** INSTRUCTIONS TO FOLLOW **
Go through the data from its first line and retype each line, stopping once the line containing "unfold add_all. cbn" has been retyped.
[[ RECORD EXTRACTS open ]]
(** * What the inventory lists *)

Lemma add_all_spec es acc repo :
  (∀ r, r ∈ acc.2 ↔ is_Some (acc.1 !! r)) → NoDup acc.2 →
  let acc' := add_all es acc in
  (∀ r, r ∈ acc'.2 ↔ is_Some (acc'.1 !! r)) ∧ NoDup acc'.2 ∧
  (is_Some (acc'.1 !! repo) ↔ is_Some (acc.1 !! repo) ∨ ∃ e, e ∈ es ∧ en_Repository e = repo) ∧
  (∀ r e, acc'.1 !! r = Some e → acc.1 !! r = Some e ∨ (e ∈ es ∧ en_Repository e = r)).
Proof.
  revert acc. induction es as [|e es IH]; intros [m order] Ho Hnd; cbn in *.
  { split_and!; try done; [|by left]. split; [by left|]. intros [?|(? & ?%elem_of_nil & _)]; done. }
  unfold add_all. cbn [fold_left]. fold (add_all es (add_entry e (m, order))).
  unfold add_entry. cbn. destruct (m !! en_Repository e) as [e'|] eqn:Hm; cbn.
  - destruct (IH (m, order) Ho Hnd) as (A & B & C & D). split_and!; [done|done| |].
    + rewrite C. cbn. split; [intros [?|(x & ? & ?)]; [by left|right; exists x; split; [by right|done]]|].
      intros [?|(x & [->|?]%elem_of_cons & <-)]; [by left|left; eauto|right; eauto].
    + intros r x Hx. destruct (D r x Hx) as [?|[? ?]]; [by left|]. right. split; [by right|done].
  - destruct (IH (<[en_Repository e := e]> m, order ++ [en_Repository e])) as (A & B & C & D); cbn.
    { intros r. rewrite elem_of_app, list_elem_of_singleton, Ho. destruct (decide (r = en_Repository e)) as [->|].
      - rewrite lookup_insert_eq. split; [eauto|by right].
      - rewrite lookup_insert_ne by done. naive_solver. }
    { apply NoDup_app. split; [done|]. split; [|apply NoDup_singleton].
      intros r Hr ->%list_elem_of_singleton. apply Ho in Hr as [? ?]. congruence. }
    split_and!; [done|done| |].
    + rewrite C. cbn. destruct (decide (repo = en_Repository e)) as [->|Hne].
      * rewrite lookup_insert_eq. split; [|eauto]. intros _. right. exists e. split; [by left|done].
      * rewrite lookup_insert_ne by done. split.
        -- intros [?|(x & ? & ?)]; [by left|right; exists x; split; [by right|done]].
        -- intros [?|(x & [->|?]%elem_of_cons & <-)]; [by left|done|right; eauto].
    + intros r x Hx. destruct (D r x Hx) as [Hl|[? ?]]; cbn in *.
      * apply lookup_insert_Some in Hl as [[<- <-]|[_ ?]]; [right; split; [by left|done]|by left].
      * right. split; [by right|done].
Qed.

Lemma finish_repository cat served e : en_Repository (finish_entry cat served e) = en_Repository e.
Proof. unfold finish_entry. by destruct (served !! en_Repository e). Qed.

Lemma servedByRepo_spec served repo :
  is_Some (servedByRepo served !! repo) ↔ ∃ s, s ∈ served ∧ fs_Repo s = repo.
Proof.
  unfold servedByRepo.
  assert (∀ m : gmap string FileSet, is_Some (fold_left (λ m s, <[fs_Repo s := s]> m) served m !! repo) ↔
    is_Some (m !! repo) ∨ ∃ s, s ∈ served ∧ fs_Repo s = repo) as Hg.
  { induction served as [|s served IH]; intros m; cbn.
    - split; [by left|]. intros [?|(? & ?%elem_of_nil & _)]; done.
    - rewrite IH. destruct (decide (repo = fs_Repo s)) as [->|Hne].
      + rewrite lookup_insert_eq. split; [|by left; eauto]. intros _. right. exists s. split; [by left|done].
      + rewrite lookup_insert_ne by done. split.
        * intros [?|(x & ? & ?)]; [by left|right; exists x; split; [by right|done]].
        * intros [?|(x & [->|?]%elem_of_cons & <-)]; [by left|done|right; eauto]. }
  rewrite Hg, lookup_empty. split; [intros [[? ?]|?]; done|by right].
Qed.

Lemma listed_entries base declared repos r :
  (∃ e, e ∈ declared_entries base declared ++ packed_entries base repos ∧ en_Repository e = r) ↔
  (∃ d, d ∈ declared ∧ PathWithBase base (dl_Ref d) = Ok r) ∨
  (r ∈ repos ∧ has_prefix r (packedPrefix base) = true).
Proof.
  unfold declared_entries, packed_entries. setoid_rewrite elem_of_app. setoid_rewrite list_elem_of_omap. split.
  - intros (e & [(d & Hd & He)|He] & <-).
    + destruct (PathWithBase base (dl_Ref d)) as [r|?] eqn:Hp; [|done]. injection He as <-. left. by exists d.
    + apply list_elem_of_In, in_map_iff in He as (x & <- & [Hx Hf]%filter_In). right. cbn.
      by rewrite list_elem_of_In.
  - intros [(d & Hd & Hp)|[Hr Hf]].
    + exists (declared_entry r d). split; [|done]. left. exists d. by rewrite Hp.
    + exists (packed_entry (packedPrefix base) r). split; [|done]. right.
      apply list_elem_of_In, in_map, filter_In. by rewrite <-list_elem_of_In.
Qed.

(** The inventory lists exactly one entry per repository that a declaration
    relocates to or that was packed here, in the order of their references, and
    says it is served exactly when a served set reads that repository. *)
Theorem inventory_lists cat declared served base repos out
    (Hrepos : ct_repositories cat = Ok repos) (Hout : inventory cat declared served base = Ok out) :
  NoDup (en_Repository <$> out) ∧
  Sorted (not_less (λ x y, str_ltb (en_Reference x) (en_Reference y))) out ∧
  (∀ repo, repo ∈ en_Repository <$> out ↔
    (∃ d, d ∈ declared ∧ PathWithBase base (dl_Ref d) = Ok repo) ∨
    (repo ∈ repos ∧ has_prefix repo (packedPrefix base) = true)) ∧
  (∀ e, e ∈ out → (en_Served e = true ↔ ∃ s, s ∈ served ∧ fs_Repo s = en_Repository e)).
Proof.
  unfold inventory in Hout. rewrite Hrepos in Hout. cbn [mbind res_bind] in Hout.
  destruct (add_all (packed_entries base repos) _) as [byRepo order] eqn:Hacc. injection Hout as <-.
  set (D := declared_entries base declared) in *. set (P := packed_entries base repos) in *.
  pose proof (λ repo, add_all_spec D (∅, []) repo) as HD. pose proof (λ repo, add_all_spec P (add_all D (∅, [])) repo) as HP.
  rewrite Hacc in HP. cbn [fst snd] in HP, HD.
  assert (∀ r, r ∈ (@nil string) ↔ is_Some ((∅ : gmap string Entry) !! r)) as H0'.
  { intros r. rewrite lookup_empty. split; [by intros ?%elem_of_nil|by intros [? ?]]. }
  assert (∀ r, r ∈ order ↔ is_Some (byRepo !! r)) as Hord by (apply (HP ""); apply (HD "" H0'); constructor).
  assert (NoDup order) as Hnd by (apply (HP ""); apply (HD "" H0'); constructor).
  assert (∀ r e, byRepo !! r = Some e → (e ∈ D ∨ e ∈ P) ∧ en_Repository e = r) as Hent.
  { intros r e He. destruct (HP "") as (_ & _ & _ & HPe); [apply (HD "" H0'); constructor..|].
    destruct (HPe r e He) as [HDl|[? ?]]; [|auto]. destruct (HD "" H0') as (_ & _ & _ & HDe); [constructor|].
    destruct (HDe r e HDl) as [Hx|[? ?]]; [by rewrite lookup_empty in Hx|auto]. }
  set (raw := omap (λ repo, finish_entry cat (servedByRepo served) <$> byRepo !! repo) order).
  assert (en_Repository <$> raw = order) as Hraw.
  { unfold raw. assert (∀ r, r ∈ order → is_Some (byRepo !! r)) as Hall by (intros; by apply Hord).
    clear -Hall Hent. induction order as [|r order IH]; [done|]. cbn.
    destruct (Hall r) as [e He]; [by left|]. rewrite He. cbn. rewrite finish_repository.
    destruct (Hent r e He) as [_ ->]. f_equal. apply IH. intros; apply Hall; by right. }
  assert (∀ r, r ∈ order ↔ ∃ e, e ∈ D ++ P ∧ en_Repository e = r) as Hmem.
  { intros r. rewrite Hord. destruct (HP r) as (_ & _ & HPm & _); [apply (HD "" H0'); constructor..|].
    destruct (HD r H0') as (_ & _ & HDm & _); [constructor|]. rewrite HPm, HDm, lookup_empty.
    setoid_rewrite elem_of_app. split; [intros [[[? ?]|(e & ? & ?)]|(e & ? & ?)]|intros (e & [?|?] & ?)]; eauto 7. done. }
  split_and!.
  - rewrite sort_slice_perm. by rewrite Hraw.
  - apply sort_slice_sorted, strict_weak_str.
  - intros r. rewrite (sort_slice_perm _ _ raw), Hraw, Hmem. apply listed_entries.
  - intros e. rewrite elem_of_sort_slice. unfold raw. rewrite list_elem_of_omap.
    intros (r & _ & (e' & He' & ->)%fmap_Some). rewrite finish_repository, <-servedByRepo_spec.
    unfold finish_entry. destruct (servedByRepo served !! en_Repository e'); cbn; split; eauto; [done|by intros [? ?]].
Qed.

(** Two declarations of one reference under two names (two platforms of one
    FileSet, say) are both served, but the inventory keeps one entry per
    repository: the first one's name and URL, with the last one's digest. *)
Theorem declaration_shadowed base ref repo n1 n2 v1 v2 d1 d2 a1 a2 tags prov
    (Hp : PathWithBase base ref = Ok repo) :
  ∃ e, inventory (mkCatalog (Ok []) (λ _, tags) prov)
         [mkDeclared n1 ref v1 a1; mkDeclared n2 ref v2 a2]
         [mkFileSet n1 repo d1 a1; mkFileSet n2 repo d2 a2] base = Ok [e] ∧
    en_Name e = n1 ∧ en_URL e = RoutePrefix +:+ n1 +:+ "/" ∧ en_Digest e = d2 ∧ en_Anonymous e = a2.
Proof.
  unfold inventory, declared_entries, packed_entries. cbn. rewrite Hp. cbn.
  unfold add_entry. cbn [fst snd declared_entry en_Repository].
  rewrite lookup_empty. cbn [fst snd]. rewrite lookup_insert_eq. cbn. rewrite lookup_insert_eq. cbn.
  eexists. split; [f_equal; apply Permutation_singleton_r; symmetry; by rewrite sort_slice_perm|].
  unfold finish_entry, servedByRepo. cbn. by rewrite lookup_insert_eq.
Qed.

(** * What resolution promises *)

Lemma select_child_spec st repo platform children candidates found cs
    (Hs : select_child st repo platform children candidates = Ok (found, cs)) :
  match found with
  | Some dgst => st_has st repo dgst = true ∧ platform ≠ "" ∧
      ∃ p, (dgst, Some p) ∈ children ∧ pf_os p ≠ "unknown" ∧ MatchesPlatform platform p = true
  | None => platform = "" →
      cs = candidates ++ omap (λ c, match c.2 with
                                    | Some p => if String.eqb (pf_os p) "unknown" then None else Some c.1
                                    | None => None
                                    end) children
  end.
Proof.
  revert candidates Hs. induction children as [|[dgst p] children IH]; cbn; intros candidates Hs.
  { simplify_eq. intros _. by rewrite app_nil_r. }
  destruct p as [p|]; cbn.
  2:{ specialize (IH _ Hs). destruct found; [|done]. destruct IH as (? & ? & q & ? & ?). split_and!; [done..|]. exists q.
      split; [by right|done]. }
  destruct (String.eqb_spec (pf_os p) "unknown") as [|Hu].
  { specialize (IH _ Hs). destruct found; [|done]. destruct IH as (? & ? & q & ? & ?). split_and!; [done..|]. exists q.
    split; [by right|done]. }
  destruct (String.eqb_spec platform "") as [->|Hne].
  { specialize (IH _ Hs). destruct found.
    - destruct IH as (? & ? & q & ? & ?). done.
    - intros _. rewrite IH by done. by rewrite <-app_assoc. }
  destruct (MatchesPlatform platform p) eqn:Hm.
  - destruct (st_has st repo dgst) eqn:Hh; [|done]. simplify_eq. split_and!; [done..|]. exists p. split_and!; [by left|done..].
  - specialize (IH _ Hs). destruct found; [|done]. destruct IH as (? & ? & q & ? & ?). split_and!; [done..|]. exists q.
    split; [by right|done].
Qed.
[[ RECORD EXTRACTS closed ]]
** TASK ANSWER **
(** * What the inventory lists *)

Lemma add_all_spec es acc repo :
  (∀ r, r ∈ acc.2 ↔ is_Some (acc.1 !! r)) → NoDup acc.2 →
  let acc' := add_all es acc in
  (∀ r, r ∈ acc'.2 ↔ is_Some (acc'.1 !! r)) ∧ NoDup acc'.2 ∧
  (is_Some (acc'.1 !! repo) ↔ is_Some (acc.1 !! repo) ∨ ∃ e, e ∈ es ∧ en_Repository e = repo) ∧
  (∀ r e, acc'.1 !! r = Some e → acc.1 !! r = Some e ∨ (e ∈ es ∧ en_Repository e = r)).
Proof.
  revert acc. induction es as [|e es IH]; intros [m order] Ho Hnd; cbn in *.
  { split_and!; try done; [|by left]. split; [by left|]. intros [?|(? & ?%elem_of_nil & _)]; done. }
  unfold add_all. cbn [fold_left]. fold (add_all es (add_entry e (m, order))).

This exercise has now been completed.